Смысл рождается по касательной, струится вместе с табачным дымом откуда-то сбоку, выворачивая все наизнанку: если говорят смешные шутки юмора — значит, настало время натуральной трагедии; если кричат — то персонаж шепчет, и наоборот — выкрикиваются самые проходные и второстепенные фразы-апострофы. И чем больше смешат и матерятся (мат пересыхает приблизительно к середине действия), тем страшнее и страннее.
Сцена — черный кабинет, в котором нет практически ничего, только ковер, который позже скатают и уберут, стул да столик с белой чашкой. А, ну да, еще стойка с микрофоном, из-за чего вышедшая Агуреева напоминает Марлен Дитрих — она так же скупа на движения и жесты, она так же выходит из темноты и делает шаг обратно в темноту, отговорив очередной период мужского монолога.
“Июль” Вырыпаева, совсем по-беккетовски, делится на четкие периоды, которые Агуреева берет приступом, рэповской скороговоркой выдавая текст, старя его и стирая едва ли не до основания — и скоростью глиняного пулемета, и некоторой отстраненностью, от которой отталкивается в самом начале, как от берега.
Кинематографический прием: актриса приближается к микрофону, демонстративно театрально проговаривает период, отступает назад, словно бы в затемнение, приходит в себя и делает новую попытку.
Каждый новый подход к микрофону фиксирует нарастающее смещение оптики; сумасшествие расширяется зрачком, нарастает новой луной, обволакивая Агурееву мглой, — ведь, повторюсь, вокруг нее ничего нет: кромешный мрак, темнота.

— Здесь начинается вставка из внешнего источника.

(* ===== verification/PrefixKV.v ===== *)
(** * Prefixes of a store (types/store.go, store/prefixstore.go)

    [KVStorePrefixIterator] and the prefix store: a store restricted to the keys
    with a given prefix, which are shown without it. *)

From Stdlib Require Import Ascii.
From S2P Require Import Prelude GoStrings KVStore CacheKV CacheKVThms.

(** ** The end of a prefix *)
Definition byte_max : ascii := ascii_of_nat 255.
Definition byte_succ (c : ascii) : ascii := ascii_of_nat (S (nat_of_ascii c)).

(** The loop over the copy of the prefix, last byte first. *)
Fixpoint prefix_end (rl : list ascii) : option (list ascii) :=
  match rl with
  | [] => None
  | c :: rest => if bool_decide (c ≠ byte_max) then Some (byte_succ c :: rest) else prefix_end rest
  end.

(** A prefix that is not nil but empty indexes outside of its copy. *)
Definition PrefixEndBytes (prefix : option string) : Outcome (option string) :=
  match prefix with
  | None => Ok None
  | Some p =>
      match rev (chars p) with
      | [] => Panic "index out of range"
      | rl => Ok ((λ l, str (rev l)) <$> prefix_end rl)
      end
  end.

Definition KVStorePrefixIterator {S} `{KVOps S} (prefix : string) : M S Iterator :=
  stop <- lift (PrefixEndBytes (Some prefix)) ;; kv_Iterator (Some prefix) stop.
Definition KVStoreReversePrefixIterator {S} `{KVOps S} (prefix : string) : M S Iterator :=
  stop <- lift (PrefixEndBytes (Some prefix)) ;; kv_ReverseIterator (Some prefix) stop.

(** ** prefixIterator *)
Record PrefixIterator := mkPrefixIter { pi_prefix : string; pi_iter : Iterator; pi_valid : bool }.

Иногда, в паузах между подходами, Агуреева пьет воду из белой чашки. Это персонаж ее испивает свою собственную долю. Это разум его, истрачиваемый в ходе трений с реальностью, оскудевает вместе с водой. Последний раз Полина допивает воду жадными большими глотками, на ее шее вздуваются вены уже не как у Берма: с рациональной жизнью покончено, рацио уступает фантазмам, наступает полный умозрительный беспредел. Ковер скатывают, оставляя на черном полу контур от ковра — знак прошлой жизни, которая отныне лишена быта: нормальная жизнь закончилась.
Агуреева начинает с патетической театральщины, с котурнов, постепенно разогреваясь, постепенно расходясь, превращаясь в комок пульсирующей энергии, муки и боли, с которыми она играется, как с котенком, пока тот царапает ей кожу.
Когда в середине спектакля она меняет черное, закрытое от щиколоток до шеи платье на убранство едва ли не гимнастки (короткая юбочка, голые плечи, туфельки, похожие на чешки), то кажется, что она не разоблачилась, но сняла кожу.